Dataset records: Begin
(** While the hidden mode is off, a step of the interface either leaves
    the core of the app alone or is a step of the state machine whose
    duration update, if it is one, is a whole number of minutes from 1
    to 60. *)
Lemma UI_step_locked (u : UI.Ui) (e : UI.UiEvent) :
  TimeInputModal.isEasterEggActive (UI.modal u) = false ->
  core (UI.app (UI.step u e)) = core (UI.app u) \/
  exists e' : Event,
    eventOk e' = true /\
    updatesWithin sessionRange e' = true /\
    core (UI.app (UI.step u e)) = core (step (UI.app u) e').
Proof.
  intros Hegg.
  unfold UI.step. destruct (UI.enabled e u); [|left; reflexivity].
  destruct e; cbn [UI.fire UI.onApp UI.onModal UI.openModal UI.app].
  - right. exists EToggle. repeat split.
  - right. exists EReset. repeat split.
  - right. exists ESkip. repeat split.
  - right. exists EOpenConfig. repeat split.
  - right. exists ECloseConfig. repeat split.
  - left. reflexivity.
  - right.
    exists (EUpdateDuration
              (JS.Num (ConfigDial.minutesForAngle
                         (mode (state (UI.app u))) degrees))).
    pose proof (minutesForAngle_bounds (mode (state (UI.app u))) degrees).
    pose proof (dial_bounds (mode (state (UI.app u)))).
    repeat split; [cbn; zbool |]. apply minutes_updatesWithin. lia.
  - left. reflexivity.
  - left. reflexivity.
  - unfold UI.submit.
    destruct (handleSubmit_cases onConfirm (mode (state (UI.app u)))
                (UI.modal u) (UI.app u))
      as [(n & [Hp Hb] & ->) | (_ & msg & ->)]; cbn [UI.app].
    + right. exists (EUpdateDuration (JS.Num n)).
      pose proof (modal_bounds (mode (state (UI.app u)))).
      rewrite Hegg in Hb.
      repeat split; [cbn; zbool | apply minutes_updatesWithin; lia |].
      unfold onConfirm, step. cbn [handle]. apply core_runEffects_modal.
    + left. now rewrite runEffects_same.
  - left. rewrite core_runEffects_modal. now rewrite runEffects_same.
  - right. exists EClearStats. repeat split.
  - right. exists ETick. repeat split.
  - right. exists EReload. repeat split. apply core_reload.
Qed.

Lemma lockedInv_core (a b : App) :
  core a = core b ->
  timeInv (state b) /\ durationsSatisfy sessionRange b ->
  timeInv (state a) /\ durationsSatisfy sessionRange a.
Proof.
  unfold core, durationsSatisfy. intros H. injection H as -> -> _. auto.
Qed.

Lemma lockedInv_step (a : App) (e : Event) :
  eventOk e = true -> updatesWithin sessionRange e = true ->
  timeInv (state a) /\ durationsSatisfy sessionRange a ->
  timeInv (state (step a e)) /\ durationsSatisfy sessionRange (step a e).
Proof.
  intros Hok He [Ht Hd]. split.
  - apply appInv_step; [exact Hok |]. split; [exact Ht |].
    intros m. apply sessionRange_nonneg, Hd.
  - now apply (durationsSatisfy_step sessionRange sessionRange_defaults).
Qed.

Lemma UI_locked_fold (es : list UI.UiEvent) (u : UI.Ui) :
  timeInv (state (UI.app u)) /\ durationsSatisfy sessionRange (UI.app u) ->
  (TimeInputModal.clickCount (UI.modal u) + titleClicks es < 6)%nat ->
  timeInv (state (UI.app (fold_left UI.step es u))) /\
  durationsSatisfy sessionRange (UI.app (fold_left UI.step es u)).
Proof.
  revert u. induction es as [|e es IH]; intros u Hu Hc; [exact Hu|].
  cbn [fold_left]. rewrite titleClicks_cons in Hc.
  pose proof (UI_clicks_step u e) as Hstep.
  apply IH; [|lia].
  assert (Hegg : TimeInputModal.isEasterEggActive (UI.modal u) = false)
    by (unfold TimeInputModal.isEasterEggActive; apply Nat.leb_gt; lia).
  destruct (UI_step_locked u e Hegg) as [H | (e' & Hok & He & H)].
  - exact (lockedInv_core _ _ H Hu).
  - apply (lockedInv_core _ _ H). now apply lockedInv_step.
Qed.

(** X13.  On a fresh store, through the rendered interface (buttons,
    dial at any angle, manual entry with any text, interval ticks,
    reloads; an event whose element is not rendered is ignored) and as
    long as the modal's title has been clicked fewer than six times in
    all, the timer keeps [0 <= remainingTime <= duration] with
    [remainingTime = 0] in an alarm, the duration on display is an
    integer between 60 and 3600 seconds, and so is every duration the
    store hands back: the dial and the bounded manual entry never give
    the state machine anything else. *)
Theorem UI_time_invariant (es : list UI.UiEvent) :
  (titleClicks es < 6)%nat ->
  timeInv (state (UI.app (UI.run ∅ es))) /\
  (exists d : Z,
     duration (state (UI.app (UI.run ∅ es))) = JS.Num d /\ 60 <= d <= 3600) /\
  (forall m, exists z : Z,
     getSavedDuration (localStorage (UI.app (UI.run ∅ es))) m = JS.Num z /\
     60 <= z <= 3600).
Proof.
  intros Hc.
  assert (H : timeInv (state (UI.app (UI.run ∅ es)))
              /\ durationsSatisfy sessionRange (UI.app (UI.run ∅ es))).
  { unfold UI.run. apply UI_locked_fold; [|exact Hc]. split.
    - apply (appInv_mount ∅ storeOk_empty).
    - apply (durationsSatisfy_mount sessionRange).
      intros m. destruct m; reflexivity. }
  destruct H as [Ht [Hd Hls]]. split; [exact Ht |].
  assert (Hrange : forall n, sessionRange n = true ->
                     exists z, n = JS.Num z /\ 60 <= z <= 3600).
  { intros n Hn. unfold sessionRange in Hn.
    apply andb_prop in Hn as [Hlo Hhi].
    destruct n as [z|]; [|discriminate Hlo]. cbn in Hlo, Hhi.
    exists z. split; [reflexivity |].
    apply Z.leb_le in Hlo, Hhi. lia. }
  split; [now apply Hrange | intros m; apply Hrange, Hls].
Qed.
Dataset records: End
**Task directions**: Reproduce only the lines above spanning from the line containing "store hands back: the" through the line containing "assert (H : timeInv", word for word.

**Answer section**:
    store hands back: the dial and the bounded manual entry never give
    the state machine anything else. *)
Theorem UI_time_invariant (es : list UI.UiEvent) :
  (titleClicks es < 6)%nat ->
  timeInv (state (UI.app (UI.run ∅ es))) /\
  (exists d : Z,
     duration (state (UI.app (UI.run ∅ es))) = JS.Num d /\ 60 <= d <= 3600) /\
  (forall m, exists z : Z,
     getSavedDuration (localStorage (UI.app (UI.run ∅ es))) m = JS.Num z /\
     60 <= z <= 3600).
Proof.
  intros Hc.
  assert (H : timeInv (state (UI.app (UI.run ∅ es)))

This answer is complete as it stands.